1. ## Laplacian solution

I would like someone to verify this for me. (I can't find it in my text for some reason.)

Given a solution $\displaystyle \nabla ^2 S(r, \theta) = 0$ of the Laplacian and given that S is constant on some closed boundary, I believe then we know that S is constant throughout the whole of the enclosed area, is that right?

Thanks.

-Dan

2. Originally Posted by topsquark
I would like someone to verify this for me. (I can't find it in my text for some reason.)

Given a solution $\displaystyle \nabla ^2 S(r, \theta) = 0$ of the Laplacian and given that S is constant on some closed boundary, I believe then we know that S is constant throughout the whole of the enclosed area, is that right?
Let me see if I understand the problem:

If $\displaystyle U$ is an open set in $\displaystyle \mathbb{R}^2$ with a smooth boundary $\displaystyle \partial U$. If $\displaystyle u: \bar U\mapsto \mathbb{R}$ is a continous $\displaystyle \mathcal{C}^2$-function so that $\displaystyle u(\bold{x}) = k$ for some $\displaystyle k\in \mathbb{R}$ and all $\displaystyle \bold{x}\in \partial U$ (i.e. $\displaystyle u(\bold{x})$ is constant on the boundary). And if $\displaystyle \nabla^2 u (\bold{x}) = 0$ for all $\displaystyle \bold{x}\in U$. Then $\displaystyle u$ must be a constant function.

This is true by the maximum principle of harmonic functions. The maximum principle states that $\displaystyle u$ attains its maximum and minimum on the boundary. But since the function on the boundary is konstant it means $\displaystyle k\leq u(\bold{x}) \leq k$ for all $\displaystyle x\in \bar U$. And so $\displaystyle u$ is constant.

Though, I am not sure if the maximum principle has any limitations. If $\displaystyle U$ happens to be bounded then it applies. What happens if $\displaystyle U$ is the right-half plane? I do not know in that case. If the maximum principle still applies then the argument still works.

3. Originally Posted by ThePerfectHacker
Let me see if I understand the problem:

If $\displaystyle U$ is an open set in $\displaystyle \mathbb{R}^2$ with a smooth boundary $\displaystyle \partial U$. If $\displaystyle u: \bar U\mapsto \mathbb{R}$ is a continous $\displaystyle \mathcal{C}^2$-function so that $\displaystyle u(\bold{x}) = k$ for some $\displaystyle k\in \mathbb{R}$ and all $\displaystyle \bold{x}\in \partial U$ (i.e. $\displaystyle u(\bold{x})$ is constant on the boundary). And if $\displaystyle \nabla^2 u (\bold{x}) = 0$ for all $\displaystyle \bold{x}\in U$. Then $\displaystyle u$ must be a constant function.

This is true by the maximum principle of harmonic functions. The maximum principle states that $\displaystyle u$ attains its maximum and minimum on the boundary. But since the function on the boundary is konstant it means $\displaystyle k\leq u(\bold{x}) \leq k$ for all $\displaystyle x\in \bar U$. And so $\displaystyle u$ is constant.

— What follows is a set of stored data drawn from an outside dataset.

(** A request whose word is valid, with the credential present, reaches
    the external call; what follows depends on the reply only. *)
Lemma translate_try_reaches_api (w : World) (req_body : JsVal)
    (word key : jsstring) (r : ApiResponse) :
  valid_request req_body word ->
  configured w key ->
  external_reply w word key r ->
  translate_try JSON_parse w req_body [] =
    if api_ok r then
      bind (api_json JSON_parse r) (extract_and_answer JSON_parse) (trace_to_api word key)
    else
      respond (api_status r) (JObj [
          (js "error", str "Gemini API call failed");
          (js "status", JNum (num_of_Z (api_status r)));
          (js "details", JStr (api_text r))])
        (trace_to_api word key
         ++ [EvError [LVal (str "Gemini API error:");
                      LVal (JNum (num_of_Z (api_status r)));
                      LVal (JStr (api_text r))]]).
Proof.
  intros [Hget Htrim] [Hkey Hne] Hreply.
  apply truthy_JStr in Htrim.
  assert (Hword : truthy (JStr word) = true).
  { apply truthy_JStr. intros ->. apply truthy_JStr in Htrim. now apply Htrim. }
  apply truthy_JStr in Hne.
  unfold external_reply in Hreply.
  run. rewrite Hget. run. rewrite Hword. run. rewrite Htrim. run.
  rewrite Hkey. run. rewrite Hne. run. rewrite Hreply. run.
  destruct (api_ok r); reflexivity.
Qed.

(** *** Reading members *)

Lemma truthy_not_nullish (v : JsVal) : truthy v = true -> is_nullish v = false.
Proof. destruct v; simpl; congruence. Qed.

Lemma get_member (v : JsVal) (k : jsstring) :
  is_nullish v = false -> get v k = Normal (member k v).
Proof. destruct v; simpl; congruence. Qed.

Lemma get_opt_member (v : JsVal) (k : jsstring) :
  get_opt v k = Normal (member k v).
Proof. destruct v; reflexivity. Qed.

Lemma get0_first (v : JsVal) :
  is_nullish v = false -> get0 v = Normal (first v).
Proof.
  destruct v as [| | b | n | [| c s] | [| x l] | props]; simpl; congruence.
Qed.

Lemma get0_opt_first (v : JsVal) : get0_opt v = Normal (first v).
Proof.
  destruct v as [| | b | n | [| c s] | [| x l] | props]; reflexivity.
Qed.

Lemma member_of_nullish (v : JsVal) (k : jsstring) :
  is_nullish v = true -> member k v = JUndefined.
Proof. destruct v; simpl; congruence. Qed.

Lemma first_of_nullish (v : JsVal) :
  is_nullish v = true -> first v = JUndefined.
Proof. destruct v; simpl; congruence. Qed.

Lemma member_of_falsy (v : JsVal) (k : jsstring) :
  truthy v = false -> member k v = JUndefined.
Proof. destruct v; simpl; congruence. Qed.

(** A member or an element that is there comes from a value that is
    neither null nor undefined. *)
Lemma member_truthy_base (v : JsVal) (k : jsstring) :
  member k v <> JUndefined -> is_nullish v = false.
Proof.
  intros H. destruct (is_nullish v) eqn:E; [| reflexivity].
  elim H. now apply member_of_nullish.
Qed.

Lemma first_truthy_base (v : JsVal) :
  first v <> JUndefined -> is_nullish v = false.
Proof.
  intros H. destruct (is_nullish v) eqn:E; [| reflexivity].
  elim H. now apply first_of_nullish.
Qed.

Lemma truthy_defined (v : JsVal) : truthy v = true -> v <> JUndefined.
Proof. intros H ->. discriminate. Qed.

Lemma nullish_undefined (v : JsVal) : is_nullish v = false -> v <> JUndefined.
Proof. intros H ->. discriminate. Qed.

(** *** The unwrapping of the reply (lines 84-91)

    The guarded chain of the source computes the path
    [candidates[0].content.parts[0].text]: the reply is refused exactly when
    the value at the end of the path is falsy, and otherwise the text that
    is parsed is that value. *)
Lemma extract_and_answer_path (result : JsVal) (tr : list event) :
  is_nullish result = false ->
  extract_and_answer JSON_parse result tr =
    if truthy (generated_text result) then
      parse_and_answer JSON_parse (generated_text result) tr
    else
      (Normal (answer 500 (error_body "Invalid response from Gemini API")),
       tr ++ [EvError [LVal (str "Invalid Gemini response structure:"); LVal result]]).
Proof.
  intros Hres. unfold extract_and_answer, generated_text.
  set (candidate := first (member (js "candidates") result)).
  run. rewrite (get_member _ _ Hres). run.
  rewrite get0_opt_first. run. fold candidate.
  destruct (truthy candidate) eqn:Hc.
  - (* a candidate is there *)
    pose proof (truthy_not_nullish _ Hc) as Hcn.
    rewrite (get_member _ _ Hcn). run.
    rewrite get_opt_member. run. rewrite get0_opt_first. run.
    rewrite get_opt_member. run.
    set (content := member (js "content") candidate).
    set (parts := member (js "parts") content).
    set (part0 := first parts).
    destruct (truthy (member (js "text") part0)) eqn:Ht.
    + (* the text is there: the second, unguarded chain reads the same value *)
      assert (Hp0 : is_nullish part0 = false).
      { apply (member_truthy_base _ (js "text")). now apply truthy_defined. }
      assert (Hps : is_nullish parts = false).
      { apply first_truthy_base. now apply nullish_undefined. }
      assert (Hct : is_nullish content = false).
      { apply (member_truthy_base _ (js "parts")). now apply nullish_undefined. }
      fold content. rewrite (get_member _ _ Hct). run. fold parts.
      rewrite (get0_first _ Hps). run. fold part0.
      rewrite (get_member _ _ Hp0). reflexivity.
    + reflexivity.
  - (* no candidate *)
    rewrite (member_of_falsy _ (js "content") Hc). reflexivity.
Qed.

(** *** Parsing the generated text and answering (lines 93-112) *)

Lemma parse_and_answer_failure (t : jsstring) (tr : list event) :
  JSON_parse t = None ->
  parse_and_answer JSON_parse (JStr t) tr =
    (Normal (answer 500 (JObj [
        (js "error", str "Failed to parse JSON from Gemini");
        (js "raw", JStr t)])),
     tr ++ [EvError [LVal (str "Error parsing JSON from Gemini:"); LErr SyntaxError;
                     LVal (str "Raw text:"); LVal (JStr t)]]).
Proof.
  intros Hp. unfold parse_and_answer. run. rewrite Hp. reflexivity.
Qed.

Though, I am not sure if the maximum principle has any limitations. If $\displaystyle U$ happens to be bounded then it applies. What happens if $\displaystyle U$ is the right-half plane? I do not know in that case. If the maximum principle still applies then the argument still works.
That works for me. The region in question is an annulus about the origin, so I would say it fits.

Here's the problem as it is stated.
Originally Posted by nairbdm
The steady state temperature of an annular plate is given by the solution to (del^2)T=0 where T=T(r,theta) --- use the Laplacian in polar coordinates.

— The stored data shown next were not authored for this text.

(* ===== verification/NodesSyncerProofs.v ===== *)
(** * Correctness of the node cache *)

From S2P Require Import Prelude GoStrings Proto YarnApi NodesSyncer.

Local Open Scope string_scope.

(** ** Keys *)

Lemma last_sep_inj (c : ascii) a b d1 d2 :
  contains_byte c d1 = false → contains_byte c d2 = false →
  a +:+ String c d1 = b +:+ String c d2 → a = b ∧ d1 = d2.
Proof.
  intros H1 H2. revert b. induction a as [|x a IH]; intros [|y b] Heq; simpl in Heq.
  - by injection Heq.
  - injection Heq as <- ->. rewrite contains_byte_app in H1. simpl in H1.
    rewrite Ascii.eqb_refl, orb_true_r in H1. done.
  - injection Heq as -> <-. rewrite contains_byte_app in H2. simpl in H2.
    rewrite Ascii.eqb_refl, orb_true_r in H2. done.
  - injection Heq as -> Heq. destruct (IH _ Heq). by subst.
Qed.

Lemma getKey_inj n1 p1 n2 p2 :
  (0 ≤ p1)%Z → (0 ≤ p2)%Z → getKey n1 p1 = getKey n2 p2 → n1 = n2 ∧ p1 = p2.
Proof.
  intros H1 H2 Heq. unfold getKey in Heq.
  destruct (last_sep_inj "-" n1 n2 (Itoa p1) (Itoa p2)) as [-> Hp]; [..|done|].
  - by apply all_digits_no_byte; [done|apply Itoa_digits].
  - by apply all_digits_no_byte; [done|apply Itoa_digits].
  - split; [done|]. by apply (inj pretty).
Qed.

(** The cache key identifies a node: two nodes with non-negative ports get the
    same key only if their names and ports agree.  The bound is needed, since
    [getKey("nm", -1)] and [getKey("nm-", 1)] are the same key. *)
Theorem getKey_identifies_node n1 p1 n2 p2 :
  (0 ≤ p1)%Z → (0 ≤ p2)%Z →
  (getKey n1 p1 = getKey n2 p2 ↔ n1 = n2 ∧ p1 = p2) ∧ getKey "nm" (-1) = getKey "nm-" 1.
Proof. intros H1 H2. split; [|done]. split; [by apply getKey_inj|by intros [-> ->]]. Qed.

(** ** Building one cluster's cache *)

Definition has_node_id (r : NodeReportProto) : bool :=
  match NodeReportProto_NodeId r with Some _ => true | None => false end.

(** The key a report is stored under, if it has a host and a port. *)
Definition report_key (r : NodeReportProto) : option (string * Z) :=
  nid ← NodeReportProto_NodeId r;
  host ← NodeIdProto_Host nid;
  port ← NodeIdProto_Port nid;
  Some (host, port).

Definition keyed (r : NodeReportProto) : option (string * NodeReportProto) :=
  (λ '(h, p), (getKey h p, r)) <$> report_key r.

Lemma add_reports_ok m l :
  Forall (λ r, has_node_id r = true) l → add_reports m l = Ok (insert_all (omap keyed l) m).
Proof.
  intros Hl. revert m. induction Hl as [|r l Hr Hl IH]; intros m; [done|].
  cbn [add_reports]. unfold add_report. cbn [omap list_omap].
  unfold keyed at 1, report_key. unfold has_node_id in Hr.
  destruct (NodeReportProto_NodeId r) as [nid|]; [|done]. cbn.
  destruct (NodeIdProto_Host nid) as [host|]; cbn; [|apply IH].
  destruct (NodeIdProto_Port nid) as [port|]; cbn; [|apply IH]. apply IH.
Qed.

Lemma add_reports_panic_iff m l :
  (∃ w, add_reports m l = Panic w) ↔ Exists (λ r, has_node_id r = false) l.
Proof.
  revert m. induction l as [|r l IH]; intros m; cbn [add_reports].
  { split; [by intros [w ?]|intros H; inversion H]. }
  unfold add_report. rewrite List.Exists_cons. unfold has_node_id at 1.
  destruct (NodeReportProto_NodeId r) as [nid|]; cbn.
  - destruct (NodeIdProto_Host nid), (NodeIdProto_Port nid); cbn; rewrite IH;
      (split; [by right|by intros [?|?]]).
  - split; [by left|eauto].
Qed.

Lemma add_reports_no_err m l e : add_reports m l ≠ Err e.
Proof.
  revert m. induction l as [|r l IH]; intros m; [done|]. cbn [add_reports]. unfold add_report.
  destruct (NodeReportProto_NodeId r) as [nid|]; [|done].
  destruct (NodeIdProto_Host nid), (NodeIdProto_Port nid); apply IH.
Qed.

(** What one response contributes to the cache. *)
Definition response_cache (resp : GetClusterNodesResponseProto) : gmap string NodeReportProto :=
  insert_all (omap keyed (GetClusterNodesResponseProto_NodeReports resp)) ∅.

Definition response_ok (resp : GetClusterNodesResponseProto) : Prop :=
  Forall (λ r, has_node_id r = true) (GetClusterNodesResponseProto_NodeReports resp).

(** The last report of a response for a given host and port. *)
Definition last_report (host : string) (port : Z) (resp : GetClusterNodesResponseProto)
  : option NodeReportProto :=
  first_such (λ r, bool_decide (report_key r = Some (host, port)))
    (reverse (GetClusterNodesResponseProto_NodeReports resp)).

Lemma lookup_keyed host port l m :
  (0 ≤ port)%Z →
  Forall (λ r, match report_key r with Some (_, p) => (0 ≤ p)%Z | None => True end) l →
  insert_all (omap keyed l) m !! getKey host port =
  match first_such (λ r, bool_decide (report_key r = Some (host, port))) (reverse l) with
  | Some r => Some r
  | None => m !! getKey host port
  end.
Proof.
  intros Hp Hl. revert m. induction l as [|r l IH] using rev_ind; intros m; [done|].
  apply list.Forall_app in Hl as [Hl Hr]. inversion Hr as [|? ? Hr1 _]; subst.
  rewrite omap_app, insert_all_app, reverse_app.
  change (reverse [r] ++ reverse l)%list with (r :: reverse l). cbn [first_such].
  assert (omap keyed [r] = match report_key r with
                           | Some (h, p) => [(getKey h p, r)] | None => [] end) as ->.
  { cbn. unfold keyed. by destruct (report_key r) as [[h p]|]. }
  destruct (report_key r) as [[h p]|] eqn:Hk; cbn -[reverse first_such].
  - case_bool_decide as Heq.
    + simplify_eq. by rewrite lookup_insert_eq.
    + rewrite lookup_insert_ne; [by apply IH|].
      intros Hkey. apply getKey_inj in Hkey as [-> ->]; [done|done|done].
  - by apply IH.
Qed.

1. Find the general solution for T. --- Hint - for the angular part, don't forget single-valuedness so that T(r,theta)=T(r, theta+n2pi) for any integer n. The radial equation will not be a Bessel equation. Here, be careful with m=0 as a special case: remember that a linear second order ODE has two independent solutions.

2. Find the exact solution T(r,theta) in the presence of the following boundary conditions. The inside edge of hte plate has r=a and is kept at a temperature T(a,theta)=To. the outer edge has r=2a and is kept at a temperature of T(2a, theta)=2To. (Hint - the boundary conditions mean there is no dependence on the angle theta. So, which m values will survive from the general solution?)
I solved the Laplacian for T and discovered to my dismay that I could not fit both boundary conditions. I now think that this is an ill-posed problem: The constant T on the outer radius demands that T be the same constant throughout the area of the annulus. So T on the inner radius would have to match T on the outer radius, which it does not.

(Please correct me if I'm wrong! )

-Dan

4. Originally Posted by topsquark
(Please correct me if I'm wrong! )
Actually what I wrote does not fit your problem. The boundary here is not smooth, it is made out of two pieces. But I am sure that is okay, I very certain what I wrote above easily generalizes to what you are doing. However, there is still another problem. It can be constant on the outer boundary and on the inner boundary as long as the constant differ. If they happen to be the same then the constant solution is the only solution.

Maybe you can argue that a solution to such an equation can be extened to include the whole disk, in such a case you should be constant on the boundary of the full disk. Which will mean it is constant. But I am not sure how to do that, or if that is even possible.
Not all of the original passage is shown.